Elitism is at the core of the Anti-Mier voices....Bork proves it
Judge Robert H. Bork, who talked his way out of a seat on the U.S. Supreme court (by that I mean he droned on and on for hours about the intricacies of his judicial values) has now talked himself off my list of favorite conservatives. His commentary today in the Opinion Journal lets the entire world know that the power behind the conservative anti-Miers voices is elitism. By that I mean to say that Bork, and other conservatives.......John Fund, Laura Ingraham, George Will.......think that only a person with a certain level (determined by them of course) of constitutional law practice in their background is qualified to sit on the Supreme court.
Bork says that President Bush has......."taken the heart out of a rising generation of constitutional scholars".......meaning that all these scholars (I'm sure he could give us a list of names.......himself included) have worked so hard to get on the supreme court just to have their hopes dashed by the appointment of this..............this...............nobody.
According to Bork Harriet Miers "has no known experience with constitutional law and no known opinions on judicial philosophy". I guess he must not know that for the past five years Ms.
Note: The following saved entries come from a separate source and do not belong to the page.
(* ===== verification/Xtime.v ===== *)
(** * The clock module (part2/my_xtime.c)

    /proc/timed shows the time of the read and, from the second read on, the
    time that passed since the previous one.  The kernel's clock is an argument
    of [myxtime_proc_read]; the kernel's [timespec_sub] is a parameter with the
    property its documentation states. *)

From Stdlib Require Import Ascii.
From S2P Require Import Decimal.
From S2P Require Import Prelude ProcEntry.

Definition ENTRY_SIZE : nat := 100.

(** [struct timespec] *)
Record timespec := Timespec { tv_sec : Z; tv_nsec : Z }.

(** static variables curr_t, prev_t, called *)
Record xtime := Xtime { curr_t : timespec; prev_t : timespec; called : Z }.

Definition set_curr_t v (x : xtime) : xtime := Xtime v (prev_t x) (called x).
Definition set_prev_t v (x : xtime) : xtime := Xtime (curr_t x) v (called x).
Definition set_called v (x : xtime) : xtime := Xtime (curr_t x) (prev_t x) v.

(** The conversion %lu of a [long]. *)
Definition ulong (z : Z) : string := pretty (z mod 2 ^ 64).

(** One [sprintf] of the module. *)
Definition time_line (label : string) (t : timespec) : string :=
  label +:+ ulong (tv_sec t) +:+ "." +:+ ulong (tv_nsec t) +:+ nl.

Section Code.
Context (timespec_sub : timespec → timespec → timespec).

Definition upd (g : xtime → xtime) : M (proc xtime) unit :=
  modify (λ s, set_data (g (data s)) s).

Definition myxtime_proc_open (mem : option loc) (junk : string) : M (proc xtime) Z :=
  modify (set_read_p 1) ;;
  new_message mem junk ;;
  m ← gets message;
  match m with
  | None => mret (- ENOMEM)
  | Some _ => mret 0
  end.

(** [now] is what current_kernel_time returns.  The value returned and the
    text copied to the caller. *)
Definition myxtime_proc_read (now : timespec) : M (proc xtime) (Z * string) :=
  r ← toggle_read_p;
  if bool_decide (r ≠ 0) then mret (0, "") else
  upd (set_curr_t now) ;;
  len ← on_message (λ x, sprintf_at ENTRY_SIZE 0 (time_line "current time: " (curr_t x)));
  x ← gets data;
  len ← (if bool_decide (called x ≠ 0) then
           upd (λ x, set_prev_t (timespec_sub (curr_t x) (prev_t x)) x) ;;
           n ← on_message (λ x, sprintf_at ENTRY_SIZE len (time_line "elapsed time: " (prev_t x)));
           mret (len +i n)
         else mret len);
  t ← message_text;
  upd (λ x, set_prev_t (curr_t x) x) ;;
  upd (λ x, if bool_decide (called x = 0) then set_called 1 x else x) ;;
  mret (len, String.substring 0 (Z.to_nat len) t).

Definition myxtime_proc_release : M (proc xtime) Z := kfree_message ;; mret 0.

(** [myxtime_init]; [created] is the result of proc_create.  The value
    returned, and whether the entry exists. *)
Definition myxtime_init (created : bool) : M (proc xtime) (Z * bool) :=
  upd (set_called 0) ;;
  if negb created then mret (- ENOMEM, false) else mret (0, true).

(** [myxtime_exit]: whether the entry exists afterwards. *)
Definition myxtime_exit : M (proc xtime) bool := mret false.

(** A reader of the entry; the clock shows [now] at its first read and
    [later] at its second. *)
Definition xtime_session (mem : option loc) (junk : string) (now later : timespec)
  : M (proc xtime) (Z * string * Z) :=
  myxtime_proc_open mem junk ;;
  r ← myxtime_proc_read now;
  r' ← myxtime_proc_read later;
  myxtime_proc_release ;;
  mret (r.1, r.2, r'.1).

(** One reader: the memory its open gets, and the clock at its two reads. *)
Record reading := Reading { r_mem : loc; r_junk : string; r_now : timespec; r_later : timespec }.

(** One reader after the other; what each one reads. *)
Fixpoint xtime_sessions (rs : list reading) : M (proc xtime) (list string) :=
  match rs with
  | [] => mret []
  | r :: rs =>
      x ← xtime_session (Some (r_mem r)) (r_junk r) (r_now r) (r_later r);
      xs ← xtime_sessions rs;
      mret (x.1.2 :: xs)
  end.

(** The module from its loading on. *)
Definition xtime_life (rs : list reading) : M (proc xtime) (list string) :=
  myxtime_init true ;; xtime_sessions rs.
End Code.

(** ** Proofs *)

(** A time the clock can show: not before 1970, nanoseconds below a second. *)
Definition NSEC_PER_SEC : Z := 1000000000.
Definition normal (t : timespec) : Prop :=
  - 2 ^ 63 ≤ tv_sec t < 2 ^ 63 ∧ 0 ≤ tv_nsec t < NSEC_PER_SEC.
Definition nanoseconds (t : timespec) : Z := tv_sec t * NSEC_PER_SEC + tv_nsec t.

Lemma ulong_length z : (String.length (ulong z) ≤ 20)%nat.
Proof.
  unfold ulong. pose proof (Z.mod_pos_bound z (2 ^ 64) ltac:(lia)) as Hb.
  destruct (z mod 2 ^ 64) as [|p|p]; [cbn; lia| |lia].
  apply (pretty_N_length 19). change (10 ^ N.of_nat 20)%N with (100000000000000000000)%N. lia.
Qed.

Lemma ulong_nsec_length z : 0 ≤ z < NSEC_PER_SEC → (String.length (ulong z) ≤ 9)%nat.
Proof.
  unfold ulong, NSEC_PER_SEC. intros Hz. rewrite Z.mod_small by lia.
  destruct z as [|p|p]; [cbn; lia| |lia].
  apply (pretty_N_length 8). change (10 ^ N.of_nat 9)%N with 1000000000%N. lia.
Qed.

Lemma time_line_length label t :
  normal t → (String.length (time_line label t) ≤ String.length label + 31)%nat.
Proof.
  intros [_ Hn]. unfold time_line, nl. rewrite !str_length_app.
  pose proof (ulong_length (tv_sec t)). pose proof (ulong_nsec_length _ Hn). cbn [String.length]. lia.
Qed.

Lemma time_line_nonempty label t : label ≠ "" → String.length (time_line label t) ≠ 0%nat.
Proof.
  intros Hl. unfold time_line. rewrite str_length_app. destruct label; [done|cbn [String.length]; lia].
Qed.

(** What one read shows. *)
Definition shown (sub : timespec → timespec → timespec) (x : xtime) (now : timespec) : string :=
  time_line "current time: " now +:+
  (if bool_decide (called x = 0) then "" else time_line "elapsed time: " (sub now (prev_t x))).

Section Session.
Context (timespec_sub : timespec → timespec → timespec).

(** linux/time.h: the difference of two times, in normalised form. *)
Definition subtracts : Prop := ∀ a b, normal a → normal b → 0 ≤ tv_sec a → 0 ≤ tv_sec b →
  normal (timespec_sub a b) ∧ nanoseconds (timespec_sub a b) = nanoseconds a - nanoseconds b.

(** [len += sprintf(message + len, ...)] *)
Lemma wp_read_first (s : proc xtime) l t0 now (Q : Z * string → proc xtime → Prop) :
  message s = Some l → buffers s !! l = Some t0 → read_p s ≠ 0 → normal now →
  (called (data s) ≠ 0 → normal (timespec_sub now (prev_t (data s)))) →
  (let t := shown timespec_sub (data s) now in
   Q (Z.of_nat (String.length t), t)
     (Proc (Xtime now now (if bool_decide (called (data s) = 0) then 1 else called (data s)))
        (Some l) 0 (<[l := t]> (buffers s)))) →
  wp (myxtime_proc_read timespec_sub now) Q s.
Proof.
  destruct s as [[c p cl] msg rp bufs]; cbn [message buffers read_p data called prev_t curr_t].
  intros -> Hb Hr Hnow Hsub HQ. pose proof (time_line_length "current time: " now Hnow) as Hl1.
  cbn [String.length] in Hl1. apply wp_bind, wp_toggle_first; [done|].
  rewrite bool_decide_eq_false_2 by (intros H; done).
  apply wp_bind, wp_modify, wp_bind. eapply wp_on_message; [done|exact Hb|].
  apply wp_sprintf_start; [unfold ENTRY_SIZE; cbn; lia|].
  apply wp_bind, wp_gets. unfold shown in HQ. cbn [called data set_data set_buffers] in *.
  destruct (decide (cl = 0)) as [->|Hcl].
  - rewrite bool_decide_eq_false_2 by (intros H; done). rewrite str_app_nil_r in HQ.
    apply wp_bind, wp_ret, wp_bind. eapply wp_message_text; [done|apply lookup_insert_eq|].
    apply wp_bind, wp_modify, wp_bind, wp_modify, wp_ret. rewrite Nat2Z.id. cbn.
    by rewrite substring_all.
  - rewrite (bool_decide_eq_true_2 (cl ≠ 0)) by done. rewrite !(bool_decide_eq_false_2 (cl = 0)) in HQ by done.
    pose proof (time_line_length "elapsed time: " _ (Hsub Hcl)) as Hl2. cbn [String.length] in Hl2.
    apply wp_bind, wp_bind, wp_modify, wp_bind.
    eapply wp_on_message; [done|apply lookup_insert_eq|].
    apply wp_sprintf_end; [unfold ENTRY_SIZE; cbn; lia|].
    apply wp_ret, wp_bind. eapply wp_message_text; [done|apply lookup_insert_eq|].
    apply wp_bind, wp_modify, wp_bind, wp_modify, wp_ret.
    cbn [data set_data set_buffers called curr_t prev_t set_curr_t set_prev_t buffers message read_p set_read_p].
    rewrite (bool_decide_eq_false_2 (cl = 0)) by done.
    rewrite wrap32_small by lia. rewrite <- Nat2Z.inj_add, <- str_length_app, Nat2Z.id, substring_all.
    rewrite insert_insert_eq. exact HQ.
Qed.
End Session.

(** ** Sessions *)

Section Properties.
Context (timespec_sub : timespec → timespec → timespec).

(** Between sessions: the first read is still to come, or the time of the
    last one is known. *)
Definition xtime_ok (x : xtime) : Prop :=
  called x = 0 ∨ called x = 1 ∧ normal (prev_t x) ∧ 0 ≤ tv_sec (prev_t x).

(** Every session shows the time of its first read; every one but the first
    also shows the time since the read of the session before, exactly, to
    the nanosecond.  The text fits in the buffer, the second read ends the
    file, the buffer is freed, and the time shown is remembered. *)
Lemma xtime_session_spec s l junk now later :
  subtracts timespec_sub → xtime_ok (data s) → normal now → 0 ≤ tv_sec now →
  buffers s !! l = None →
  wp (xtime_session timespec_sub (Some l) junk now later) (λ r s', ∃ d,
    r = (Z.of_nat (String.length r.1.2), r.1.2, 0) ∧
    r.1.2 = time_line "current time: " now +:+
      (if bool_decide (called (data s) = 0) then "" else time_line "elapsed time: " d) ∧
    (called (data s) ≠ 0 →
       normal d ∧ nanoseconds d = nanoseconds now - nanoseconds (prev_t (data s))) ∧
    (String.length r.1.2 < ENTRY_SIZE)%nat ∧
    xtime_ok (data s') ∧ called (data s') = 1 ∧ prev_t (data s') = now ∧
    buffers s' = buffers s) s.
Proof.
  intros Hsub Hok Hnow Hpos Hl.
  assert (Hd : called (data s) ≠ 0 →
    normal (timespec_sub now (prev_t (data s))) ∧
    nanoseconds (timespec_sub now (prev_t (data s))) = nanoseconds now - nanoseconds (prev_t (data s))).
  { intros Hc. destruct Hok as [|(_ & Hp & Hp0)]; [done|]. by apply Hsub. }
  unfold xtime_session, myxtime_proc_open, new_message, myxtime_proc_release.
  apply wp_bind, wp_bind, wp_modify, wp_bind, wp_modify, wp_bind, wp_gets, wp_ret, wp_bind.
  eapply wp_read_first; [done|apply lookup_insert_eq|done|done|apply Hd|].
  cbn [data set_data set_message set_buffers set_read_p buffers message]. rewrite insert_insert_eq.
  set (t := shown timespec_sub (data s) now). cbv zeta.
  apply wp_bind, wp_bind, wp_toggle_second; [done|]. apply wp_ret, wp_bind, wp_bind.
  eapply wp_kfree_message; [done|apply lookup_insert_eq|].
  apply wp_ret, wp_ret. exists (timespec_sub now (prev_t (data s))).
  cbn [data set_data set_buffers set_read_p buffers called prev_t fst snd].
  assert (Hlen : (String.length t < ENTRY_SIZE)%nat).
  { subst t. unfold shown. rewrite str_length_app.
    pose proof (time_line_length "current time: " now Hnow) as H1.
    case_bool_decide as Hc.
    - unfold ENTRY_SIZE in *. cbn [String.length] in *. lia.
    - pose proof (time_line_length "elapsed time: " _ (proj1 (Hd Hc))) as H2.
      unfold ENTRY_SIZE in *. cbn [String.length] in *. lia. }
  assert (Hcl : (if bool_decide (called (data s) = 0) then 1 else called (data s)) = 1).
  { case_bool_decide; [done|]. destruct Hok as [|(? & _)]; done. }
  rewrite Hcl. split_and!; try done; [by right|by apply delete_message].
Qed.
End Properties.

(** ** All readings of a module *)

Section Life.
Context (timespec_sub : timespec → timespec → timespec).
Implicit Types (rs : list reading) (t : timespec).

(** What successive readers at the times [ts] see, the reading before having
    been at [prev]. *)
Fixpoint shows (prev : option timespec) (ts : list timespec) (texts : list string) : Prop :=
  match ts, texts with
  | [], [] => True
  | t :: ts, txt :: texts =>
      match prev with
      | None => txt = time_line "current time: " t
      | Some p => ∃ d, normal d ∧ nanoseconds d = nanoseconds t - nanoseconds p ∧
          txt = time_line "current time: " t +:+ time_line "elapsed time: " d
      end ∧ shows (Some t) ts texts
  | _, _ => False
  end.

(** A time the clock can show: not before 1970. *)
Definition clock_time t : Prop := normal t ∧ 0 ≤ tv_sec t.

Lemma ulong_inj z z' : - 2 ^ 63 ≤ z < 2 ^ 63 → - 2 ^ 63 ≤ z' < 2 ^ 63 →
  z mod 2 ^ 64 = z' mod 2 ^ 64 → z = z'.
Proof. dlia. Qed.

(** A time can be read back from its line. *)
Lemma time_line_inj label t t' u u' :
  normal t → normal t' → time_line label t +:+ u = time_line label t' +:+ u' → t = t' ∧ u = u'.
Proof.
  intros [Hs Hn] [Hs' Hn']. unfold time_line, nl, ulong. rewrite !str_app_assoc.
  intros E%str_app_cancel.
  apply (pretty_Z_split _ _ "."%char _ "."%char _) in E as [Es E]; [|done..].
  injection E as E. apply (pretty_Z_split _ _ _ _ _ _) in E as [En E]; [|done..].
  injection E as E. unfold NSEC_PER_SEC in *.
  apply ulong_inj in Es; [|lia..]. apply ulong_inj in En; [|lia..].
  destruct t, t'; cbn in *. by subst.
Qed.

(** The texts determine the times. *)
Lemma shows_determine ts : ∀ ts' prev texts,
  Forall clock_time ts → Forall clock_time ts' →
  shows prev ts texts → shows prev ts' texts → ts = ts'.
Proof.
  induction ts as [|t ts IH]; intros [|t' ts'] prev [|txt texts] H H'; try done.
  apply Forall_cons in H as [[Ht _] H]. apply Forall_cons in H' as [[Ht' _] H'].
  intros [E S] [E' S']. assert (t = t') as <-.
  { destruct prev as [p|].
    - destruct E as (d & _ & _ & ->), E' as (d' & _ & _ & E'). by apply time_line_inj in E' as [-> _].
    - subst txt. rewrite <- (str_app_nil_r (time_line _ t)), <- (str_app_nil_r (time_line _ t')) in E'.
      by apply time_line_inj in E' as [-> _]. }
  f_equal. by eapply IH.
Qed.

Lemma xtime_sessions_ok rs : ∀ s prev,
  subtracts timespec_sub →
  match prev with None => called (data s) = 0
                | Some p => called (data s) = 1 ∧ prev_t (data s) = p ∧ clock_time p end →
  Forall (λ r, clock_time (r_now r) ∧ buffers s !! r_mem r = None) rs →
  wp (xtime_sessions timespec_sub rs) (λ texts s', shows prev (r_now <$> rs) texts ∧
    Forall (λ txt, String.length txt < ENTRY_SIZE)%nat texts ∧ buffers s' = buffers s) s.
Proof.
  induction rs as [|r rs IH]; intros s prev Hsub Hprev Hrs; cbn [xtime_sessions].
  { apply wp_ret. done. }
  apply Forall_cons in Hrs as [[[Hn Hp] Hl] Hrs].
  assert (Hok : xtime_ok (data s)).
  { destruct prev as [p|]; [right|by left]. destruct Hprev as (? & <- & ? & ?). done. }
  apply wp_bind. eapply wp_mono; [by apply xtime_session_spec|].
  intros x s1 (d & _ & Htxt & Hd & Hlen & _ & Hc1 & Hp1 & Hb1).
  apply wp_bind. eapply wp_mono.
  { apply (IH s1 (Some (r_now r))); [done|by split_and!|].
    eapply Forall_impl; [exact Hrs|]. intros y [? ?]. by rewrite Hb1. }
  intros texts s2 (Hsh & Hlens & Hb2). apply wp_ret. split_and!; [|by constructor|congruence].
  split; [|exact Hsh]. rewrite Htxt. destruct prev as [p|].
  - destruct Hprev as (Hc & <- & _). rewrite bool_decide_eq_false_2 by (rewrite Hc; done).
    exists d. destruct Hd as [? ?]; [by rewrite Hc|]. done.
  - by rewrite bool_decide_eq_true_2, str_app_nil_r.
Qed.

(** C28. From the loading of the module on, reader after reader sees the time of its
    read and, all but the first, the time that passed since the reading before,
    exactly, to the nanosecond.  The texts fit in the buffer, every buffer is
    freed, and all the times can be read back from the texts. *)
Theorem xtime_life_spec s rs :
  subtracts timespec_sub →
  Forall (λ r, clock_time (r_now r) ∧ buffers s !! r_mem r = None) rs →
  wp (xtime_life timespec_sub rs) (λ texts s',
    shows None (r_now <$> rs) texts ∧
    (∀ ts, Forall clock_time ts → shows None ts texts → ts = r_now <$> rs) ∧
    Forall (λ txt, String.length txt < ENTRY_SIZE)%nat texts ∧
    buffers s' = buffers s) s.
Proof.
  intros Hsub Hrs. unfold xtime_life. apply wp_bind, wp_bind, wp_modify, wp_ret.
  eapply wp_mono; [by apply (xtime_sessions_ok rs _ None)|].
  intros texts s' (Hsh & Hlen & Hb). split_and!; [done| |done|done].
  intros ts Hts Hsh'. eapply shows_determine; [done| |done|done].
  apply Forall_fmap. eapply Forall_impl; [exact Hrs|]. by intros r [? _].
Qed.
End Life.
Miers has worked closely with Bush on every single judicial appointment he has made. Those appointments include assessing the constitutional values of each nominee. Do you suppose that Bush and Miers ever discussed what her values are? Nah........it couldn't be that easy.
He says that "The administration's defense of the nomination is pathetic", and on that note I must agree with him. If I were Bush I'd come right out and say "It's my choice to make and I made it............and frankly Miers has more common sense than Bork could ever hope to have".
But the thing that really turned me off about Bork's comments was when he called us (Miers appointment supporters) "moderate (i.e. lukewarm) conservatives". Those are fighting words and Bork deserves to have the smirk wiped right off his wild whiskered face.
The supreme court does need constitutional law experts as justices; currently there are nine of them. But it also needs people who by God's grace are given generous portion of reality based common sense
For instance......Are the words "One nation under God" in the Pledge unconstitutional? Duh.........NO!! Is there a "right to privacy" that allows the indiscriminate killing of unborn babies? WHAT?..........OF COURSE NOT!!! Can a city take your house and give it to another person so higher taxes are paid on it? GET REAL AND GET OUT OF HERE. NEXT CASE
How would Bork answer those questions? I'll never know because I'd fall asleep listening to the answers.
**UPDATE** The list of my favorite conservatives is growing shorter by the minute. Today Ann Coulter uses her guillotine in to chop the head off the "Common Sense" is good for the Supreme Court argument for Harriet Miers (read the commentary here). She claims "It was 'common sense' to allow married couples to buy contraception in Connecticut. That was a decision an randomly selected group of nine good bowlers might well hav concurred with on the grounds that, 'well, it's just common sense, isn't it?".
I'm guessing that Ms. Coulter's mind can't allow for the fact that common sense would say "isn't that the state's call" to the examples she gives. Clearly she has imputed to common sense the foul deeds of agenda driven judges.